Five-hundred years ago, two men met and changed much of the world forever.

About 500 Spanish conquistadors — ragged from skirmishes, a massacre of an Indigenous village and a hike between massive volcanoes — couldn't believe what they saw: an elegant island city in a land that Europeans didn't know existed until a few years before.

"It was all so wonderful that I do not know how to describe this first glimpse of things never heard of, seen or dreamed of before," wrote conquistador Bernal Díaz del Castillo.

The date was Nov. 8, 1519. Bernal's leader, Hernán Cortés, walked them down a causeway leading into the Aztec capital, Tenochtitlán, and was greeted by this land's most powerful man: Emperor Montezuma II. (Montezuma was Mexica, but the term Aztec is often used to denote the triple alliance of civilizations that made up his empire.)

According to Cortés, Montezuma immediately recognized the divine right of the Spanish and the Catholic Church to rule these lands and he surrendered his empire.

But according to historian Matthew Restall, author of the book When Montezuma Met Cortés, this is simply wrong.

"The more that I thought about [the surrender], the more I decided it just didn't quite make sense," he tells NPR. "But then what really got me interested was this question, 'If it's a lie, how has it lasted for 500 years?' "

The meeting of Montezuma and Cortés — in what today is Mexico City — and the true story of the conquest that followed it still weigh heavily in Mexico half a millennium later.

Twice this year, Mexican President Andrés Manuel López Obrador has publicly asked the Spanish crown to apologize for atrocities against native people.

"We have not forgotten this issue and continue believing they should offer an apology for the invasion," he said during a news briefing in October. So far, Spain has rejected that request.

The story of the Spanish conquest, as it has been commonly understood for 500 years, goes like this: Montezuma surrendered his empire to Cortés. Cortés and his men entered Tenochtitlán and lived there peacefully for months until rebellious Aztecs attacked them. Montezuma was killed by friendly fire. The surviving conquistadors escaped the city and later returned with Spanish reinforcements. They bravely laid siege to Tenochtitlán for months and finally captured it on Aug. 13, 1521, with the Spanish taking their rightful place as leaders of the land we now know as Mexico. Conquest accomplished.

"History is messy, and this story tidies up all of that mess and turns the messy, unpleasant war that took place 500 years ago into a nice, tidy dramatic narrative that has a hero [Cortés] and antihero [Montezuma] and has some kind of climactic, glorious ending," says Restall.

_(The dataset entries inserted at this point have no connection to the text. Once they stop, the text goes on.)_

(* ===== verification/EventDispatcher.v ===== *)
(** * The queue of runtime events

    cluster/runtime/coordination_event_dispatcher.cpp.  Watch callbacks, callback
    completions and liveness reports reach the thread of a role through a bounded
    queue.  A watch event is a doorbell: one already queued for the same key is
    replaced in place, found through an index of list iterators.  Each method holds
    [mutex_] from its first to its last access and is one transition.

    A [std::list] node keeps its identity while it is queued, so the queue lists
    nodes with their number and the index holds numbers; following an iterator whose
    node is gone is [None], undefined behaviour.  [Completion] stands for the
    completion record of the task executor. *)

From S2P Require Import Prelude Ordered ControllerTypes.

Section dispatcher.
Context {Completion : Type}.

Inductive RuntimeEventPayload :=
  | Coordination (event : CoordinationEvent)
  | CallbackCompletion (completion : Completion)
  | Liveness (report : WorkerLivenessReport).

Record CoordinationEventDispatcherStats := {
  st_queueDepth : nat; st_submitted : Z; st_coalesced : Z; st_overflow : Z; st_ignoredAfterStop : Z; st_resyncRequired : bool
}.

Record CoordinationEventDispatcher := {
  capacity_ : nat;
  queue_ : list (nat * RuntimeEventPayload);
  coordinationByKey_ : gmap string nat;
  nextNode : nat;
  started_ : bool;
  accepting_ : bool;
  resyncRequired_ : bool;
  stats_ : CoordinationEventDispatcherStats
}.

Definition no_stats : CoordinationEventDispatcherStats :=
  {| st_queueDepth := 0; st_submitted := 0; st_coalesced := 0; st_overflow := 0; st_ignoredAfterStop := 0; st_resyncRequired := false |}.

Definition new_CoordinationEventDispatcher (capacity : nat) : CoordinationEventDispatcher :=
  {| capacity_ := capacity; queue_ := []; coordinationByKey_ := ∅; nextNode := 0; started_ := false; accepting_ := false;
     resyncRequired_ := false; stats_ := no_stats |}.

Definition set_depth (depth : nat) (s : CoordinationEventDispatcherStats) : CoordinationEventDispatcherStats :=
  {| st_queueDepth := depth; st_submitted := st_submitted s; st_coalesced := st_coalesced s; st_overflow := st_overflow s;
     st_ignoredAfterStop := st_ignoredAfterStop s; st_resyncRequired := st_resyncRequired s |}.

Definition Start (d : CoordinationEventDispatcher) : CoordinationEventDispatcher * res unit :=
  if negb ((0 <? capacity_ d)%nat && negb (accepting_ d)) then (d, Err K_INVALID)
  else
    ({| capacity_ := capacity_ d; queue_ := []; coordinationByKey_ := ∅; nextNode := nextNode d; started_ := true; accepting_ := true;
        resyncRequired_ := false;
        stats_ := set_depth 0 (stats_ d) |}, Ok tt).

Definition ShutdownIngress (d : CoordinationEventDispatcher) : CoordinationEventDispatcher :=
  {| capacity_ := capacity_ d; queue_ := queue_ d; coordinationByKey_ := coordinationByKey_ d; nextNode := nextNode d;
     started_ := started_ d; accepting_ := false; resyncRequired_ := resyncRequired_ d; stats_ := stats_ d |}.

(** Counters of the statistics after a submission. *)
Definition count (submitted coalesced overflow ignored : Z) (s : CoordinationEventDispatcherStats) : CoordinationEventDispatcherStats :=
  {| st_queueDepth := st_queueDepth s; st_submitted := u64 (st_submitted s + submitted); st_coalesced := u64 (st_coalesced s + coalesced);
     st_overflow := u64 (st_overflow s + overflow); st_ignoredAfterStop := u64 (st_ignoredAfterStop s + ignored);
     st_resyncRequired := st_resyncRequired s |}.

Definition node_at (queue : list (nat * RuntimeEventPayload)) (node : nat) : option RuntimeEventPayload :=
  snd <$> List.find (fun entry => (entry.1 =? node)%nat) queue.

Definition replace_node (node : nat) (payload : RuntimeEventPayload) (queue : list (nat * RuntimeEventPayload))
    : list (nat * RuntimeEventPayload) :=
  (fun entry => if (entry.1 =? node)%nat then (node, payload) else entry) <$> queue.

Definition key_of (payload : RuntimeEventPayload) : option string :=
  match payload with Coordination event => Some (ce_key event) | _ => None end.

Definition enqueue (payload : RuntimeEventPayload) (allowCoalesce : bool) (d : CoordinationEventDispatcher)
    : CoordinationEventDispatcher * res unit :=
  let queue := queue_ d ++ [(nextNode d, payload)] in
  if (capacity_ d <=? length (queue_ d))%nat then
    ({| capacity_ := capacity_ d; queue_ := queue_ d; coordinationByKey_ := coordinationByKey_ d; nextNode := nextNode d;
        started_ := started_ d; accepting_ := accepting_ d; resyncRequired_ := resyncRequired_ d || allowCoalesce;
        stats_ := count 0 0 1 0 (stats_ d) |}, Err K_TRY_AGAIN)
  else
    ({| capacity_ := capacity_ d; queue_ := queue;
        coordinationByKey_ := match key_of payload with
                              | Some key => if allowCoalesce then <[key := nextNode d]> (coordinationByKey_ d) else coordinationByKey_ d
                              | None => coordinationByKey_ d
                              end;
        nextNode := S (nextNode d); started_ := started_ d; accepting_ := accepting_ d; resyncRequired_ := resyncRequired_ d;
        stats_ := set_depth (length queue) (count 1 0 0 0 (stats_ d)) |}, Ok tt).

(** [std::get] of a payload that is not a coordination event throws; the callers that
    allow coalescing pass one. *)
Definition Submit (payload : RuntimeEventPayload) (allowCoalesce : bool) (d : CoordinationEventDispatcher)
    : option (CoordinationEventDispatcher * res unit) :=
  if negb (accepting_ d) then
    Some ({| capacity_ := capacity_ d; queue_ := queue_ d; coordinationByKey_ := coordinationByKey_ d; nextNode := nextNode d;
             started_ := started_ d; accepting_ := accepting_ d; resyncRequired_ := resyncRequired_ d;
             stats_ := count 0 0 0 1 (stats_ d) |}, Err K_NOT_READY)
  else if allowCoalesce then
    match key_of payload with
    | None => None
    | Some key =>
        match coordinationByKey_ d !! key with
        | Some pending =>
            doorbell ← node_at (queue_ d) pending;
            match doorbell with
            | Coordination _ =>
                Some ({| capacity_ := capacity_ d; queue_ := replace_node pending payload (queue_ d);
                         coordinationByKey_ := coordinationByKey_ d; nextNode := nextNode d; started_ := started_ d;
                         accepting_ := accepting_ d; resyncRequired_ := resyncRequired_ d;
                         stats_ := count 1 1 0 0 (stats_ d) |}, Ok tt)
            | _ => Some (d, Err K_RUNTIME_ERROR)
            end
        | None => Some (enqueue payload allowCoalesce d)
        end
    end
  else Some (enqueue payload allowCoalesce d).

Definition SubmitCoordination (event : CoordinationEvent) := Submit (Coordination event) true.
Definition SubmitCoordinationUncoalesced (event : CoordinationEvent) := Submit (Coordination event) false.
Definition SubmitCompletion (completion : Completion) := Submit (CallbackCompletion completion) false.
Definition SubmitWorkerLiveness (report : WorkerLivenessReport) := Submit (Liveness report) false.

(** The end of the wait: with an empty queue it ends at the deadline or when ingress stops. *)
Definition WaitPop (d : CoordinationEventDispatcher) : CoordinationEventDispatcher * res RuntimeEventPayload :=
  match queue_ d with
  | [] => (d, Err (if accepting_ d then K_RPC_DEADLINE_EXCEEDED else K_NOT_READY))
  | (_, event) :: queue =>
      ({| capacity_ := capacity_ d; queue_ := queue;
          coordinationByKey_ := match key_of event with Some key => delete key (coordinationByKey_ d) | None => coordinationByKey_ d end;
          nextNode := nextNode d; started_ := started_ d; accepting_ := accepting_ d; resyncRequired_ := resyncRequired_ d;
          stats_ := set_depth (length queue) (stats_ d) |}, Ok event)
  end.

Definition ConsumeResyncRequired (d : CoordinationEventDispatcher) : CoordinationEventDispatcher * bool :=
  ({| capacity_ := capacity_ d; queue_ := queue_ d; coordinationByKey_ := coordinationByKey_ d; nextNode := nextNode d;
      started_ := started_ d; accepting_ := accepting_ d; resyncRequired_ := false; stats_ := stats_ d |}, resyncRequired_ d).

Definition GetStats (d : CoordinationEventDispatcher) : CoordinationEventDispatcherStats :=
  {| st_queueDepth := st_queueDepth (stats_ d); st_submitted := st_submitted (stats_ d); st_coalesced := st_coalesced (stats_ d);
     st_overflow := st_overflow (stats_ d); st_ignoredAfterStop := st_ignoredAfterStop (stats_ d); st_resyncRequired := resyncRequired_ d |}.

(** ** Runs *)

Inductive Request :=
  | RqStart | RqStop | RqSubmit (payload : RuntimeEventPayload) (allowCoalesce : bool) | RqPop | RqConsumeResync.

(** What a run shows: accepted submissions, refused doorbells, delivered events,
    restarts and consumed resynchronizations. *)
Inductive Trace :=
  | Accepted (payload : RuntimeEventPayload) (allowCoalesce : bool) | RefusedDoorbell | Delivered (payload : RuntimeEventPayload)
  | Restarted | Resynchronized.

Definition is_doorbell (payload : RuntimeEventPayload) : bool := match payload with Coordination _ => true | _ => false end.

(** Only doorbells are submitted for coalescing. *)
Definition step (d : CoordinationEventDispatcher) (rq : Request) : option (CoordinationEventDispatcher * list Trace) :=
  match rq with
  | RqStart => let '(d', r) := Start d in Some (d', match r with Ok _ => [Restarted] | Err _ => [] end)
  | RqStop => Some (ShutdownIngress d, [])
  | RqSubmit payload allow =>
      '(d', r) ← Submit payload (allow && is_doorbell payload) d;
      Some (d', match r with
                | Ok _ => [Accepted payload (allow && is_doorbell payload)]
                | Err K_TRY_AGAIN => if allow && is_doorbell payload then [RefusedDoorbell] else []
                | Err _ => []
                end)
  | RqPop => let '(d', r) := WaitPop d in Some (d', match r with Ok payload => [Delivered payload] | Err _ => [] end)
  | RqConsumeResync => let '(d', b) := ConsumeResyncRequired d in Some (d', if b then [Resynchronized] else [])
  end.

Inductive runs : CoordinationEventDispatcher -> list Trace -> CoordinationEventDispatcher -> Prop :=
  | runs_nil d : runs d [] d
  | runs_snoc d tr d' rq d'' new : runs d tr d' -> step d' rq = Some (d'', new) -> runs d (tr ++ new) d''.

(** Queued nodes are distinct and older than the next one, and an index entry names a
    queued doorbell of its key. *)
Record dispatcher_ok (d : CoordinationEventDispatcher) : Prop := {
  do_nodes : NoDup (queue_ d).*1;
  do_next node : node ∈ (queue_ d).*1 -> (node < nextNode d)%nat;
  do_index key node : coordinationByKey_ d !! key = Some node -> exists event, (node, Coordination event) ∈ queue_ d /\ ce_key event = key;
  do_bound : (length (queue_ d) <= capacity_ d)%nat;
  do_depth : st_queueDepth (stats_ d) = length (queue_ d)
}.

In When Montezuma Met Cortés, Restall revises this story. He ditches the word "conquest" and instead refers to the time as the Spanish-Aztec war. He says Cortés was a "mediocrity" with little personal impact on the unfolding of events and refocuses on complex territorial battles between the Aztecs and their rivals. The Tlaxcallan Empire, which allied with the Spanish, was the driving force, outnumbering conquistadors 50-to-1 during the war with the Aztecs. Smallpox and a betrayal from an Aztec ally dealt the final blow. The wondrous island city fell, but it would take years for the Spanish to establish control in New Spain.

The messy history of the Spanish and Aztecs is still strikingly visible in the center of Mexico City. Right next to the imposing Metropolitan Cathedral (a centuries-long expansion of the first Spanish church built here, in the 1520s) sit the remains of the Aztec Templo Mayor, or Great Temple, buried beneath the city surface.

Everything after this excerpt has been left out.